Spirits

Posted November 19, 2016

New distillery tax major blow to Ontario’s craft distilleries

Toronto – A new 61.5% sales tax on retail stores run by craft distillers in Ontario was introduced in Bill 70 on Wednesday November 16, 2016 by Finance Minister Charles Sousa.

“We were expecting a spirit tax tiered by volume,” says Rocco Panacci of Yongehurst Distillery in Toronto. “This bill demonstrates that the Liberal government doesn’t support the growth of small businesses or a healthy and competitive domestic market. It’s disappointing for all of the Ontario businesses within our ecosystem that could have grown the economy organically to create long-term jobs and prosperity in every corner of the province.”

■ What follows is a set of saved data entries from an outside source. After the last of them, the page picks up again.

(** One bump: aligned, past everything handed out from the region, committed. *)
Lemma tryAllocFrom_spec kp r size k p r' :
  0 <= kp <= 16 -> 0 <= k <= 12 -> region_ok r -> r_capacity r < 2 ^ 63 -> 1 <= size < 2 ^ 62 ->
  tryAllocFrom (2 ^ kp) r size (2 ^ k) = Some (p, r') ->
  p mod 2 ^ k = 0 /\ r_base r + r_offset r <= p /\ in_region r' p size /\ region_ok r' /\
  r_base r' = r_base r /\ r_capacity r' = r_capacity r /\ r_offset r <= r_offset r'.
Proof.
  intros Hkp Hk [(Hb & Hbm & Hbc) Ho Hc] Hcap Hs. unfold tryAllocFrom.
  pose proof (roundUp_align (r_offset r) k Hk ltac:(lia)) as [Hr Hrm].
  assert (2 ^ k <= 2 ^ 12) by (apply Z.pow_le_mono_r; lia). assert (0 < 2 ^ k) by lia.
  set (al := roundUp (r_offset r) (2 ^ k)) in *. rewrite wrap_small by lia.
  case_if; [done|]. intros [= <- <-].
  assert (Hbk : r_base r mod 2 ^ k = 0).
  { change 4096 with (2 ^ 12) in Hbm.
    assert (2 ^ 12 = 2 ^ k * 2 ^ (12 - k)) as E2 by (rewrite <- Z.pow_add_r by lia; f_equal; lia).
    apply Z.mod_divide; [lia|]. apply Z.mod_divide in Hbm; [|lia]. rewrite E2 in Hbm.
    etransitivity; [|exact Hbm]. apply Z.divide_factor_l. }
  unfold boot_ensureCommitted. cbn [r_base r_capacity r_committed r_offset]. splits.
  - rewrite Z.add_mod, Hbk, Hrm by lia. done.
  - lia.
  - unfold in_region, commitLocked. repeat case_if; cbn; lia.
  - unfold commitLocked. cbn [r_base r_capacity r_committed r_offset].
    pose proof (commit_target kp (al + size) (r_capacity r) Hkp ltac:(lia) Hcap).
    repeat case_if; constructor; cbn; try done; lia.
  - unfold commitLocked. repeat case_if; done.
  - unfold commitLocked. repeat case_if; done.
  - unfold commitLocked. repeat case_if; cbn; lia.
Qed.

Lemma blocks_region_apart b blocks i p n :
  boot_inv b blocks -> 0 <= i < zlen (regions b) -> 1 <= n ->
  r_base (zget region0 (regions b) i) + r_offset (zget region0 (regions b) i) <= p ->
  p + n <= r_base (zget region0 (regions b) i) + r_capacity (zget region0 (regions b) i) ->
  Forall (blocks_apart (p, n)) blocks.
Proof.
  intros I Hi Hn Hp Hpe. pose proof (bi_in _ _ I) as Hin. rewrite Forall_forall in Hin |- *.
  intros [q m] Hq. destruct (Hin _ Hq) as (Hm & j & Hj & Hreg). unfold in_region in Hreg. simpl in *.
  unfold blocks_apart, disjoint_iv. simpl.
  pose proof (ro_offset _ (region_get_ok b blocks j I Hj)).
  pose proof (ro_committed _ (region_get_ok b blocks j I Hj)).
  pose proof (ro_offset _ (region_get_ok b blocks i I Hi)).
  destruct (Z.lt_trichotomy i j) as [Hlt|[->|Hlt]]; [|lia|].
  - pose proof (bi_apart _ _ I i j ltac:(lia) ltac:(lia)). unfold regions_apart, disjoint_iv in *. lia.
  - pose proof (bi_apart _ _ I j i ltac:(lia) ltac:(lia)). unfold regions_apart, disjoint_iv in *. lia.
Qed.

Lemma Forall_zset {A} (P : A -> Prop) l i v : Forall P l -> P v -> Forall P (zset l i v).
Proof. intros Hl Hv. unfold zset. case_if; [by apply Forall_insert|done]. Qed.

Lemma try_region_spec kp b blocks i size k p b' :
  0 <= kp <= 16 -> 0 <= k <= 12 -> 1 <= size < 2 ^ 62 -> boot_inv b blocks ->
  Forall (fun r => r_capacity r < 2 ^ 63) (regions b) -> 0 <= i < zlen (regions b) ->
  try_region (2 ^ kp) b i size (2 ^ k) = Some (p, b') ->
  p mod 2 ^ k = 0 /\ Forall (blocks_apart (p, size)) blocks /\ boot_inv b' ((p, size) :: blocks).
Proof.
  intros Hkp Hk Hs I Hcap Hi. unfold try_region.
  pose proof (region_get_ok b blocks i I Hi) as Hok.
  assert (Hc : r_capacity (zget region0 (regions b) i) < 2 ^ 63).
  { rewrite Forall_forall in Hcap. by apply Hcap, zget_region_in. }
  destruct (tryAllocFrom _ _ _ _) as [[q r']|] eqn:E; [|done]. intros [= <- <-].
  destruct (tryAllocFrom_spec kp _ size k q r' Hkp Hk Hok Hc Hs E) as (Ha & Hlo & Hin & Hok' & Eb & Ec & Hoff).
  assert (Hhi : q + size <= r_base (zget region0 (regions b) i) + r_capacity (zget region0 (regions b) i)).
  { destruct Hin. pose proof (ro_offset _ Hok'). pose proof (ro_committed _ Hok'). lia. }
  pose proof (blocks_region_apart b blocks i q size I Hi ltac:(lia) Hlo Hhi) as Hap.
  splits; [done|done|]. constructor; cbn [regions bounds_lo bounds_hi].
  - by apply Forall_zset, Hok'; apply I.
  - rewrite zlen_zset. intros a c Hac Hc'. pose proof (bi_apart _ _ I a c Hac Hc') as Hap'.
    rewrite !zget_zset by lia. unfold regions_apart in *. repeat case_if; subst; rewrite ?Eb, ?Ec; try done; lia.
  - apply Forall_zset; [apply I|]. rewrite Eb, Ec. pose proof (bi_bounds _ _ I) as Hb.
    rewrite Forall_forall in Hb. by apply Hb, zget_region_in.
  - rewrite zlen_zset. apply I.
  - apply Forall_cons. split.
    + simpl. split; [lia|]. exists i. rewrite zlen_zset, zget_zset_eq by lia. done.
    + eapply Forall_impl; [apply (bi_in _ _ I)|]. intros [x m] (Hm & j & Hj & Hr). split; [done|].
      exists j. rewrite zlen_zset. split; [done|]. rewrite zget_zset by lia.
      case_if; [|done]. subst. unfold in_region in *. simpl in *. lia.
  - constructor; [done|apply I].
Qed.

Lemma try_all_spec kp b blocks n size k p b' :
  0 <= kp <= 16 -> 0 <= k <= 12 -> 1 <= size < 2 ^ 62 -> boot_inv b blocks ->
  Forall (fun r => r_capacity r < 2 ^ 63) (regions b) -> (n <= length (regions b))%nat ->
  try_all (2 ^ kp) b n size (2 ^ k) = Some (p, b') ->
  p mod 2 ^ k = 0 /\ Forall (blocks_apart (p, size)) blocks /\ boot_inv b' ((p, size) :: blocks).
Proof.
  intros Hkp Hk Hs I Hcap. induction n as [|n IH]; intros Hn; simpl; [done|].
  destruct (try_region _ b (Z.of_nat n) size _) as [[q b1]|] eqn:E.
  - intros [= <- <-]. eapply try_region_spec; try done. unfold zlen. lia.
  - apply IH. lia.
Qed.

Lemma addRegion_inv b blocks mem size b' :
  boot_inv b blocks -> fresh_mapping b mem -> 0 <= size ->
  addRegion b (mem size) size = (true, b') ->
  boot_inv b' blocks /\ zlen (regions b') = zlen (regions b) + 1 /\
  zget region0 (regions b') (zlen (regions b)) = mkRegion (default 0 (mem size)) size 0 0 /\
  (forall P, Forall P (regions b) -> P (mkRegion (default 0 (mem size)) size 0 0) -> Forall P (regions b')).
Proof.
  intros I Hf Hs. unfold addRegion. destruct (mem size) as [base|] eqn:Em; [|done]. case_if; [done|].
  intros [= <-]. destruct (Hf size base Em Hs) as (Hb0 & Hbm & Hbe & Hdis). simpl default.
  assert (Hget : forall i, 0 <= i < zlen (regions b) ->
    zget region0 (regions b ++ [mkRegion base size 0 0]) i = zget region0 (regions b) i).
  { intros i Hi. unfold zget, zlen in *. case_if; [|done]. by rewrite lookup_app_l by lia. }
  assert (Hlast : zget region0 (regions b ++ [mkRegion base size 0 0]) (zlen (regions b)) = mkRegion base size 0 0).
  { unfold zget, zlen. rewrite (proj2 (Z.leb_le 0 _)) by lia. rewrite Nat2Z.id, lookup_app_r by lia.
    by rewrite Nat.sub_diag. }
  pose proof (zlen_nonneg (regions b)).
  assert (Hz : zlen (regions b ++ [mkRegion base size 0 0]) = zlen (regions b) + 1) by (by rewrite zlen_app).
  splits; cbn [regions]; [|done|done|intros P HP Hn; apply Forall_app; split; [done|by constructor]].
  constructor; cbn [regions bounds_lo bounds_hi].
  - apply Forall_app. split; [apply I|]. constructor; [|done]. by constructor; cbn.
  - rewrite Hz. intros i j Hij Hj. rewrite (Hget i) by lia.
    destruct (Z.eq_dec j (zlen (regions b))) as [->|].
    + rewrite Hlast. rewrite Forall_forall in Hdis. specialize (Hdis _ (zget_region_in (regions b) i ltac:(lia))).
      unfold regions_apart, disjoint_iv in *. simpl. lia.
    + rewrite (Hget j) by lia. apply I; lia.
  - apply Forall_app. split.
    + eapply Forall_impl; [apply (bi_bounds _ _ I)|]. intros r Hr. cbv beta in *. repeat case_if; lia.
    + constructor; [|done]. cbn. repeat case_if; lia.
  - unfold kBootstrapMaxRegions in *. lia.
  - eapply Forall_impl; [apply (bi_in _ _ I)|]. intros a (Ha & i & Hi & Hr). split; [done|].
    exists i. split; [lia|]. by rewrite Hget.
  - apply I.
Qed.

“This new distillery tax is over ten-times the amount of tax paid on a bottle of Ontario wine, despite a bottle of spirits typically having just slightly more than three times the alcohol content,” adds JD of Dixon’s Distilled Spirits.

Ontario’s craft beer boom was possible because Ontario’s beer tax is both: (1) taxed by the litre, as opposed to the brewer’s list price; and, (2) graduated, with a lower rate of 33 cents per-litre for micro-brewers and 80 cents for large brewers, describes the Ontario Craft Distillers Association (OCDA), who currently have 16 members.

Taxing by-litre means that an expensive to brew barrel-aged barley-wine is taxed at the same rate as a straight forward lager. Products with high labour and ingredient costs aren’t discriminated against with a by-the-litre tax. Graduated taxation is necessary for small producers who by definition lack economies of scale, and so depend on the revenue from their first offerings on a per unit basis to a much greater degree. Craft distilleries in British Columbia pay no provincial tax on their first 50,000 litres sold, with a phased in tax between 50,000 litres and 100,000 litres, according to the OCDA.

In 2009, Marcel Rheault opened Rheault Distillery in Hearst believing that sooner or later distillers would see the same sort of graduated tax as brewers. Rheault notes, however, that “At this point, we’re focusing our energies on export markets, as the tax regime in Ontario doesn’t allow for grain to glass distilling”.

“Apparently Ontario is not open for business”, adds Don DiMonte of Last Straw Distillery in Vaughan. “And despite years of advocacy, the Wynne government will still not let Ontario’s small distilleries sell to bars or restaurants”, says Geoff Dillon, distiller at Dillon’s Small Batch Distillery in Beamsville.